(** * Aardvark Any Importer: a shallow embedding of [aardvark_any_importer.py]

    The addon keeps a list of extension associations in the user preferences,
    groups the files selected in the file browser by extension, and calls the
    operator associated with each extension.  The host application (its
    operator registry, the properties an operator exposes, the effect of
    calling an operator) is a parameter of the model; everything the addon
    computes itself is a Rocq function that can be evaluated.

    A Python string is modelled by the [string] of its bytes in UTF-8, which
    is what a string literal of this file denotes.  Searching for a
    character of ASCII, cutting at one, comparing, and testing for a prefix
    or a suffix give the same on the bytes as on the characters.
    [str.lower] is the exception: Python lower-cases by the tables of
    Unicode, and of these the model has the letters A to Z only, so that
    [PyStr.lower] is [str.lower] on ASCII text and on text whose other
    characters have no lower-case form; what is stated about the value of a
    lower-cased string is stated for ASCII text.  Paths follow [posixpath]. *)

From Stdlib Require Import Ascii ZArith Lia Bool.
From Stdlib Require String.
From stdpp Require Import base decidable list sorting strings gmap.

Local Open Scope Z_scope.

(** ** Python string operations used by the addon *)

Module PyStr.

Definition chars (s : string) : list ascii := String.list_ascii_of_string s.
Definition str (l : list ascii) : string := String.string_of_list_ascii l.

Definition dot : ascii := "."%char.
Definition slash : ascii := "/"%char.

(** [len(s)] *)
Definition len (s : string) : nat := String.length s.

(** [s[n:]] for [0 <= n] *)
Fixpoint slice_from (n : nat) (s : string) : string :=
  match n, s with
  | O, _ => s
  | S _, EmptyString => EmptyString
  | S n', String _ s' => slice_from n' s'
  end.

(** [s[:n]] for [0 <= n] *)
Fixpoint slice_to (n : nat) (s : string) : string :=
  match n, s with
  | O, _ => EmptyString
  | S _, EmptyString => EmptyString
  | S n', String a s' => String a (slice_to n' s')
  end.

(** [s[i:j]] for [0 <= i], [0 <= j] *)
Definition slice (i j : nat) (s : string) : string :=
  slice_from i (slice_to j s).

(** [s[:-2]]: a negative bound counts from the end and is clipped at 0. *)
Definition drop_last2 (s : string) : string :=
  slice_to (len s - 2) s.

(** [s.startswith(p)] *)
Fixpoint startswith (s p : string) : bool :=
  match p, s with
  | EmptyString, _ => true
  | String _ _, EmptyString => false
  | String b p', String a s' => Ascii.eqb a b && startswith s' p'
  end.

(** [s.endswith(suf)]: [suf] is no longer than [s] and the last
    [len(suf)] characters of [s] are [suf]. *)
Definition endswith (s suf : string) : bool :=
  (len suf <=? len s)%nat && String.eqb (slice_from (len s - len suf) s) suf.

(** [c in s] for a one-character [c] *)
Fixpoint contains (c : ascii) (s : string) : bool :=
  match s with
  | EmptyString => false
  | String a s' => Ascii.eqb a c || contains c s'
  end.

————————

Requirement:
Among the records above, extract exactly the lines from the line with "groups the files" to the line with "[PyStr.lower] is [str.lower]", both lines included, and leave out the rest.

Reply to the task:
    groups the files selected in the file browser by extension, and calls the
    operator associated with each extension.  The host application (its
    operator registry, the properties an operator exposes, the effect of
    calling an operator) is a parameter of the model; everything the addon
    computes itself is a Rocq function that can be evaluated.

    A Python string is modelled by the [string] of its bytes in UTF-8, which
    is what a string literal of this file denotes.  Searching for a
    character of ASCII, cutting at one, comparing, and testing for a prefix
    or a suffix give the same on the bytes as on the characters.
    [str.lower] is the exception: Python lower-cases by the tables of
    Unicode, and of these the model has the letters A to Z only, so that
    [PyStr.lower] is [str.lower] on ASCII text and on text whose other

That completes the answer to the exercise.